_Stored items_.
···
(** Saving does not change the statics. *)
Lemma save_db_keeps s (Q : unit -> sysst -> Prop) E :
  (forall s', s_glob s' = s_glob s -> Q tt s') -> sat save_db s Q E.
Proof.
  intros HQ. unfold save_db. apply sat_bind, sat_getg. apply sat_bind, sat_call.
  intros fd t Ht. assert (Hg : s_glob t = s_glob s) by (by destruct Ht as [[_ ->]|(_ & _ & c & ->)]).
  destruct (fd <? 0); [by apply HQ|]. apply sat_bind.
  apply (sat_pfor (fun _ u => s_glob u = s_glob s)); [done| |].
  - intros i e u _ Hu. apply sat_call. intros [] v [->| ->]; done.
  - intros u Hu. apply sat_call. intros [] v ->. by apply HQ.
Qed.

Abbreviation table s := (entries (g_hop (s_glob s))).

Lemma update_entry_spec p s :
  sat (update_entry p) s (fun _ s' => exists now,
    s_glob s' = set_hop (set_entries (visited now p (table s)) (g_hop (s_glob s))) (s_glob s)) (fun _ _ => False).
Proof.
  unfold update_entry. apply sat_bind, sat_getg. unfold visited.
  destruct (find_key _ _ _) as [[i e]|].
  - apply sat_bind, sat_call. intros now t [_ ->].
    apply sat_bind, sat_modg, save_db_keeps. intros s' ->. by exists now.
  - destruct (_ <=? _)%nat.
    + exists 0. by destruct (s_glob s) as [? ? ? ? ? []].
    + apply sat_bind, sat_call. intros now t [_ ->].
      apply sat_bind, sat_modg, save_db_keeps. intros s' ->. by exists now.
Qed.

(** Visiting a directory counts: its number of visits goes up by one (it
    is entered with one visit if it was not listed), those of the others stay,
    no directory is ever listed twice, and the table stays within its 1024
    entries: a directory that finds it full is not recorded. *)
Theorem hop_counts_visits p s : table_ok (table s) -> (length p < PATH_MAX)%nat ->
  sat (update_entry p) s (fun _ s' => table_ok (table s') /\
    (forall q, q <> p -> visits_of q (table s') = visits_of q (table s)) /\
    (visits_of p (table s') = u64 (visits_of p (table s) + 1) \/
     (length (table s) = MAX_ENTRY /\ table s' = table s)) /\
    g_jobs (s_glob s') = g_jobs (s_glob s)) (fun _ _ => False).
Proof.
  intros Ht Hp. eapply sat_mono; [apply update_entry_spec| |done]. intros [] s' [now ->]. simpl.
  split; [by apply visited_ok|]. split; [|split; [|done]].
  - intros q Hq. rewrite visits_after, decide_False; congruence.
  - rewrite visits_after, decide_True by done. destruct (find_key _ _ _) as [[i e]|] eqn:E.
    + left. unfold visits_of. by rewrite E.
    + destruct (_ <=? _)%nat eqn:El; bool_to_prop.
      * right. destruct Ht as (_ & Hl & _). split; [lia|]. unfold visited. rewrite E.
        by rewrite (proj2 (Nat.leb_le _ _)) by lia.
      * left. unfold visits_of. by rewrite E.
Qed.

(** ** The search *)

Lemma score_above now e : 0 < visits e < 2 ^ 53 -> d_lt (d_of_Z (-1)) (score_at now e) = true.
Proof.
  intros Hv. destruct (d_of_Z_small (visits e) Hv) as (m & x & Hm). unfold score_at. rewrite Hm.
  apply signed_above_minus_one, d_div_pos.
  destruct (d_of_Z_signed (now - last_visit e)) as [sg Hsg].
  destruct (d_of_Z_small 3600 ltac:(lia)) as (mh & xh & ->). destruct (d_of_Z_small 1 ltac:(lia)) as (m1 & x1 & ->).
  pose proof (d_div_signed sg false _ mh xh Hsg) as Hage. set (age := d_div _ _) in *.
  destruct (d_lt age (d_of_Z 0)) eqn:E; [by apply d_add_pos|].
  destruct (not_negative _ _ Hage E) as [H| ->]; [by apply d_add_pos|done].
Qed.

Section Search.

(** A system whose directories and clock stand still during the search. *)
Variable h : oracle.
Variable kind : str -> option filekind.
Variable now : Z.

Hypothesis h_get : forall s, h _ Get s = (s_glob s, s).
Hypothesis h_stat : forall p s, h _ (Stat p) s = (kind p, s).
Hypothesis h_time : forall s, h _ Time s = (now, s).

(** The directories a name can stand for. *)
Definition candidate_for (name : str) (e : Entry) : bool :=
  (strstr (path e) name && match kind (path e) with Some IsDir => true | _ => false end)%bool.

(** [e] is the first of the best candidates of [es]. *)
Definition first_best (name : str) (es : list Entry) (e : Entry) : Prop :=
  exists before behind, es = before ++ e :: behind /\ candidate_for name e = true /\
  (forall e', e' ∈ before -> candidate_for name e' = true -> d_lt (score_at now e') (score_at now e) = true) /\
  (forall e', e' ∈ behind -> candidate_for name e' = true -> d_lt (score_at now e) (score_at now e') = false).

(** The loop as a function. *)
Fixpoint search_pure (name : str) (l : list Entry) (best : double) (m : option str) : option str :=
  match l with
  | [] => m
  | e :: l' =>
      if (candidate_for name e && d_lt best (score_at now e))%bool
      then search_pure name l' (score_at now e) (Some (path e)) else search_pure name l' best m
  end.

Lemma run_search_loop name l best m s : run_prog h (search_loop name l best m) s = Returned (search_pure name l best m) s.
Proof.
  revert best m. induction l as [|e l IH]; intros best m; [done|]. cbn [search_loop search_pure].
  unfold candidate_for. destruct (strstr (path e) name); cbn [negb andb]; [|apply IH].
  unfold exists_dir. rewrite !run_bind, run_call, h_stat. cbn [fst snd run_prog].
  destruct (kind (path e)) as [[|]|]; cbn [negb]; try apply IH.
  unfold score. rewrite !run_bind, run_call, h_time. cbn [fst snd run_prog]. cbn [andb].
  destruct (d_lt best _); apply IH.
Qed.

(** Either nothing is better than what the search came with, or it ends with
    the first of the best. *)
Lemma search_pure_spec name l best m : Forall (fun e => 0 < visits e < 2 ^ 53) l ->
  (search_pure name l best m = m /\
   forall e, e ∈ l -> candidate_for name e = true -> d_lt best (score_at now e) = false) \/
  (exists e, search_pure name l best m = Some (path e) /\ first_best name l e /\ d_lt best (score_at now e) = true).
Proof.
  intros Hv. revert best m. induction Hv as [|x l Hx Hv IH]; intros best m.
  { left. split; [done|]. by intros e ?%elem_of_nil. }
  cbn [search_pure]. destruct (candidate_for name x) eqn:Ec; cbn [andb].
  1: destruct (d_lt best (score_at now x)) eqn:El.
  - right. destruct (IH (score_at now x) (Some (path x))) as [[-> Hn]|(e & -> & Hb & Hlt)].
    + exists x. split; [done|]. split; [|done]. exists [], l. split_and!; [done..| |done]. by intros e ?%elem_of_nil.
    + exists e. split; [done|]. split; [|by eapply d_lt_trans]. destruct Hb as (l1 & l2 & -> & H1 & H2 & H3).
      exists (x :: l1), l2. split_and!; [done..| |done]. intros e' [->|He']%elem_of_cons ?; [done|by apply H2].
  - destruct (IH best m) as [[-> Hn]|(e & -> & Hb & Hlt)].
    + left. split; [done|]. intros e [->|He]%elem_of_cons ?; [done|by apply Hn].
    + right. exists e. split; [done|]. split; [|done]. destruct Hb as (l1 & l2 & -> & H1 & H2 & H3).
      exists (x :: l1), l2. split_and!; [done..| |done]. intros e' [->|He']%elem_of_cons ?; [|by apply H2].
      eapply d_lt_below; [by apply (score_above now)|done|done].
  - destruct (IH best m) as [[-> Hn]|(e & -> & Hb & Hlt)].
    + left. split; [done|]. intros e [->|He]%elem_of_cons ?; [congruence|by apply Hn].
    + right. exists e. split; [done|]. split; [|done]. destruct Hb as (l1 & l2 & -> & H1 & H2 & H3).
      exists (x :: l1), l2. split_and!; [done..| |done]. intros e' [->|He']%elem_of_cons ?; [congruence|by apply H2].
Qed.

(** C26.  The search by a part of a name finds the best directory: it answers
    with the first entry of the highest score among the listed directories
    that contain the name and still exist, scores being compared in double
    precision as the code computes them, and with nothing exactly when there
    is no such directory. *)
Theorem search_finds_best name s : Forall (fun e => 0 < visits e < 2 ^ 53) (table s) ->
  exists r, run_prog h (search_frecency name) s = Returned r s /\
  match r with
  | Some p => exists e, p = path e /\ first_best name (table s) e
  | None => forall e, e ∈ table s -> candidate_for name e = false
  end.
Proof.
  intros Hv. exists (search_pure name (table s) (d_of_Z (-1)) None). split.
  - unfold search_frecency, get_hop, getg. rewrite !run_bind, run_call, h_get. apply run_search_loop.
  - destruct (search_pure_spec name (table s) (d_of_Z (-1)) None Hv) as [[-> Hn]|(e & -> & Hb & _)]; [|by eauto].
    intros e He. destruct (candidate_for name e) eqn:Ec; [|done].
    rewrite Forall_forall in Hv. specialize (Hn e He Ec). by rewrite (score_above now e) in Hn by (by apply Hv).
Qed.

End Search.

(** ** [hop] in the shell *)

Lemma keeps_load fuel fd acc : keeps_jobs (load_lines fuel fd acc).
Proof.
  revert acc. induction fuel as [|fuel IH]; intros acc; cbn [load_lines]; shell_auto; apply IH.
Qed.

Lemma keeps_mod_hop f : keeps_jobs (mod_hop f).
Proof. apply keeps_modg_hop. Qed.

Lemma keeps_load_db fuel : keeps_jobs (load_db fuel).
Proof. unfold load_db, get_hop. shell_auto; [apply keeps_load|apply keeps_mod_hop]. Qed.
···
_Problem_. Repeat exactly the lines from the first line of the records above through the line containing "- intros q Hq.", both included, and nothing else.

_Solution to this problem_.
(** Saving does not change the statics. *)
Lemma save_db_keeps s (Q : unit -> sysst -> Prop) E :
  (forall s', s_glob s' = s_glob s -> Q tt s') -> sat save_db s Q E.
Proof.
  intros HQ. unfold save_db. apply sat_bind, sat_getg. apply sat_bind, sat_call.
  intros fd t Ht. assert (Hg : s_glob t = s_glob s) by (by destruct Ht as [[_ ->]|(_ & _ & c & ->)]).
  destruct (fd <? 0); [by apply HQ|]. apply sat_bind.
  apply (sat_pfor (fun _ u => s_glob u = s_glob s)); [done| |].
  - intros i e u _ Hu. apply sat_call. intros [] v [->| ->]; done.
  - intros u Hu. apply sat_call. intros [] v ->. by apply HQ.
Qed.

Abbreviation table s := (entries (g_hop (s_glob s))).

Lemma update_entry_spec p s :
  sat (update_entry p) s (fun _ s' => exists now,
    s_glob s' = set_hop (set_entries (visited now p (table s)) (g_hop (s_glob s))) (s_glob s)) (fun _ _ => False).
Proof.
  unfold update_entry. apply sat_bind, sat_getg. unfold visited.
  destruct (find_key _ _ _) as [[i e]|].
  - apply sat_bind, sat_call. intros now t [_ ->].
    apply sat_bind, sat_modg, save_db_keeps. intros s' ->. by exists now.
  - destruct (_ <=? _)%nat.
    + exists 0. by destruct (s_glob s) as [? ? ? ? ? []].
    + apply sat_bind, sat_call. intros now t [_ ->].
      apply sat_bind, sat_modg, save_db_keeps. intros s' ->. by exists now.
Qed.

(** Visiting a directory counts: its number of visits goes up by one (it
    is entered with one visit if it was not listed), those of the others stay,
    no directory is ever listed twice, and the table stays within its 1024
    entries: a directory that finds it full is not recorded. *)
Theorem hop_counts_visits p s : table_ok (table s) -> (length p < PATH_MAX)%nat ->
  sat (update_entry p) s (fun _ s' => table_ok (table s') /\
    (forall q, q <> p -> visits_of q (table s') = visits_of q (table s)) /\
    (visits_of p (table s') = u64 (visits_of p (table s) + 1) \/
     (length (table s) = MAX_ENTRY /\ table s' = table s)) /\
    g_jobs (s_glob s') = g_jobs (s_glob s)) (fun _ _ => False).
Proof.
  intros Ht Hp. eapply sat_mono; [apply update_entry_spec| |done]. intros [] s' [now ->]. simpl.
  split; [by apply visited_ok|]. split; [|split; [|done]].
  - intros q Hq. rewrite visits_after, decide_False; congruence.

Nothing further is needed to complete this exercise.